Problem requirements:
If a line in the records below contains the word "Metadata", return that line.

Dataset entries:
(** * prefetch-predict: the PredictivePrefetcher class of src/index.js

    A shallow embedding of the class and of the part of the JavaScript
    host it relies on, followed by the properties of the prediction,
    scoring and prefetch pipeline.

    Modelling conventions.
    - A JavaScript number is an IEEE 754 binary64 value: Rocq's primitive
      [float], whose operations are specified bit for bit by [SpecFloat].
    - A transition count is a number that only ever holds an integer
      between 1 and 2^53; binary64 represents these exactly and 2^53 + 1
      rounds back to 2^53, so a count is kept as its integer value with
      that saturation written out ([incr]); it is converted to a float
      where the code does arithmetic with it ([num]).
    - A [Map] iterates in insertion order and [set] on a present key keeps
      its position: an association list with unique keys.
    - The instance fields and the host (clock, network, console, Math.exp)
      are threaded through a state monad [M]. *)

From Stdlib Require Import ZArith QArith List String Ascii Bool Lia Floats.
From Stdlib Require Uint63.
From Stdlib Require Import Permutation Sorted.
Import ListNotations.

#[local] Set Warnings "-inexact-float".
Local Open Scope Z_scope.

(** ** JavaScript numbers *)

Module Number.

Definition number := float.

(** ToBoolean on a number: [+0], [-0] and [NaN] are falsy. *)
Definition truthy (x : number) : bool := negb (PrimFloat.is_zero x || PrimFloat.is_nan x).

(** [x || d] for a number [x]. *)
Definition or_else (x d : number) : number := if truthy x then x else d.

(** [x || d] where [x] may be [undefined]. *)
Definition opt_or (x : option number) (d : number) : number :=
  match x with
  | Some v => or_else v d
  | None => d
  end.

(** A destructuring default [{ x = d }] applies to [undefined] only. *)
Definition opt_default (x : option number) (d : number) : number :=
  match x with
  | Some v => v
  | None => d
  end.

(** The float holding a count (an integer in [0, 2^53]). *)
Definition num (c : Z) : number := of_uint63 (Uint63.of_Z c).

Definition two53 : Z := 9007199254740992.

(** [c + 1] on a count: exact below 2^53, absorbed at 2^53. *)
Definition incr (c : Z) : Z := if c <? two53 then c + 1 else c.

(** [c || 0] on a count. *)
Definition count_or_zero (c : option Z) : Z :=
  match c with
  | Some v => if v =? 0 then 0 else v
  | None => 0
  end.

(** The result of ToIntegerOrInfinity. *)
Inductive integer_or_infinity :=
| Int (z : Z)
| PosInf
| NegInf.

(** ToIntegerOrInfinity: NaN and the zeros give 0, the infinities are
    kept, a finite value is truncated toward zero. *)
Definition ToIntegerOrInfinity (x : number) : integer_or_infinity :=
  match Prim2SF x with
  | S754_nan => Int 0
  | S754_zero _ => Int 0
  | S754_infinity s => if s then NegInf else PosInf
  | S754_finite s m e =>
      let a := match e with
               | Zneg k => Z.shiftr (Zpos m) (Zpos k)
               | _ => Z.shiftl (Zpos m) e
               end in
      Int (if s then - a else a)
  end.

End Number.
Import Number.

(** ** Strings *)

(** [s.includes(sub)]: [sub] occurs in [s] as a substring. *)
Fixpoint includes (s sub : string) : bool :=
  if String.prefix sub s then true
  else match s with
       | EmptyString => false
       | String _ s' => includes s' sub
       end.

(** ** Map *)

Module JSMap.

Definition t (V : Type) := list (string * V).

Definition empty {V} : t V := [].

Fixpoint get {V} (m : t V) (k : string) : option V :=
  match m with
  | [] => None
  | (k', v) :: m' => if String.eqb k' k then Some v else get m' k
  end.

Definition has {V} (m : t V) (k : string) : bool :=
  match get m k with
  | Some _ => true
  | None => false
  end.

(** [set] replaces the value of a present key where it stands and
    appends an absent key. *)
Fixpoint set {V} (m : t V) (k : string) (v : V) : t V :=
  match m with
  | [] => [(k, v)]
  | (k', v') :: m' =>
      if String.eqb k' k then (k', v) :: m' else (k', v') :: set m' k v
  end.

Definition values {V} (m : t V) : list V := map snd m.

Definition keys {V} (m : t V) : list string := map fst m.

End JSMap.

(** ** Array *)

Module Arr.

(** [l.slice(0, end)]. *)
Definition slice0 {A} (l : list A) (e : number) : list A :=
  let len := Z.of_nat (List.length l) in
  let final :=
    match ToIntegerOrInfinity e with
    | NegInf => 0
    | PosInf => len
    | Int r => if r <? 0 then Z.max (len + r) 0 else Z.min r len
    end in
  firstn (Z.to_nat final) l.

(** [x] is placed behind [y] exactly when the comparator is positive
    on [(x, y)]. *)
Fixpoint insert {A} (cmp : A -> A -> number) (x : A) (l : list A) : list A :=
  match l with
  | [] => [x]
  | y :: l' => if (0 <? cmp x y)%float then y :: insert cmp x l' else x :: l
  end.

(** [l.sort(cmp)]. The sort is stable (ECMAScript 2019), so for a
    consistent comparator the result is the one of a stable insertion
    sort. *)
Definition sort {A} (cmp : A -> A -> number) (l : list A) : list A :=
  fold_right (insert cmp) [] l.

End Arr.

(** ** The instance and the host *)

Record Resource := {
  size : number;
  latency : number;
  lastUsed : number
}.

Record PredictivePrefetcher := {
  maxPrefetch : number;
  decayRate : number;
  transitions : JSMap.t (JSMap.t Z);
  resources : JSMap.t Resource;
  currentState : option string     (* [None] is [null] *)
}.

(** The host: [Math.exp], the value [Date.now()] returns, the [fetch]
    calls issued so far and the console lines written so far (oldest
    first). *)
Record Host := {
  Math_exp : number -> number;
  clock : number;
  fetched : list string;
  console : list string
}.

Record Heap := {
  this : PredictivePrefetcher;
  host : Host
}.

Record Prediction := {
  state : string;
  probability : number
}.

Record Scored := {
  url : string;
  score : number
}.

Record Options := {
  opt_maxPrefetch : option number;
  opt_decayRate : option number
}.

Record Metadata := {
  meta_size : option number;
  meta_latency : option number
}.

(** ** The monad of method bodies *)

Definition M (A : Type) : Type := Heap -> A * Heap.

Definition ret {A} (a : A) : M A := fun h => (a, h).

Definition bind {A B} (m : M A) (f : A -> M B) : M B :=
  fun h => let (a, h') := m h in f a h'.

Declare Scope js_scope.
Delimit Scope js_scope with js.
Notation "x <- m ;; k" := (bind m (fun x => k))
  (at level 61, m at next level, right associativity) : js_scope.
Notation "m ;;; k" := (bind m (fun _ => k))
  (at level 61, right associativity) : js_scope.
Local Open Scope js_scope.

Definition exec {A} (m : M A) (h : Heap) : Heap := snd (m h).
Definition eval {A} (m : M A) (h : Heap) : A := fst (m h).

Definition read {A} (f : PredictivePrefetcher -> A) : M A :=
  fun h => (f (this h), h).

Definition write_transitions (t : JSMap.t (JSMap.t Z)) : M unit :=
  fun h => (tt, {| this := {| maxPrefetch := maxPrefetch (this h);
                              decayRate := decayRate (this h);
                              transitions := t;
                              resources := resources (this h);
                              currentState := currentState (this h) |};
                   host := host h |}).

Definition write_resources (r : JSMap.t Resource) : M unit :=
  fun h => (tt, {| this := {| maxPrefetch := maxPrefetch (this h);
                              decayRate := decayRate (this h);
                              transitions := transitions (this h);
                              resources := r;
                              currentState := currentState (this h) |};
                   host := host h |}).

Definition write_currentState (s : option string) : M unit :=
  fun h => (tt, {| this := {| maxPrefetch := maxPrefetch (this h);
                              decayRate := decayRate (this h);
                              transitions := transitions (this h);
                              resources := resources (this h);
                              currentState := s |};
                   host := host h |}).

Definition Date_now : M number := fun h => (clock (host h), h).

Definition call_Math_exp (x : number) : M number :=
  fun h => (Math_exp (host h) x, h).

(** [console.log] and [console.warn]: one more line on the console. *)
Definition console_log (line : string) : M unit :=
  fun h => (tt, {| this := this h;
                   host := {| Math_exp := Math_exp (host h);
                              clock := clock (host h);
                              fetched := fetched (host h);
                              console := console (host h) ++ [line] |} |}).

(** [fetch(u, { mode: 'no-cors' })]: the request is issued. *)
Definition fetch (u : string) : M unit :=
  fun h => (tt, {| this := this h;
                   host := {| Math_exp := Math_exp (host h);
                              clock := clock (host h);
                              fetched := fetched (host h) ++ [u];
                              console := console (host h) |} |}).

(** Time passes: the clock shows [t] when the next callback runs. *)
Definition advance_clock (t : number) : M unit :=
  fun h => (tt, {| this := this h;
                   host := {| Math_exp := Math_exp (host h);
                              clock := t;
                              fetched := fetched (host h);
                              console := console (host h) |} |}).

Fixpoint forEach {A} (f : A -> M unit) (l : list A) : M unit :=
  match l with
  | [] => ret tt
  | a :: l' => f a ;;; forEach f l'
  end.

(** ** The class PredictivePrefetcher *)

Definition no_options : Options :=
  {| opt_maxPrefetch := None; opt_decayRate := None |}.

Definition no_metadata : Metadata :=
  {| meta_size := None; meta_latency := None |}.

Your response:
Record Metadata := {
Definition no_metadata : Metadata :=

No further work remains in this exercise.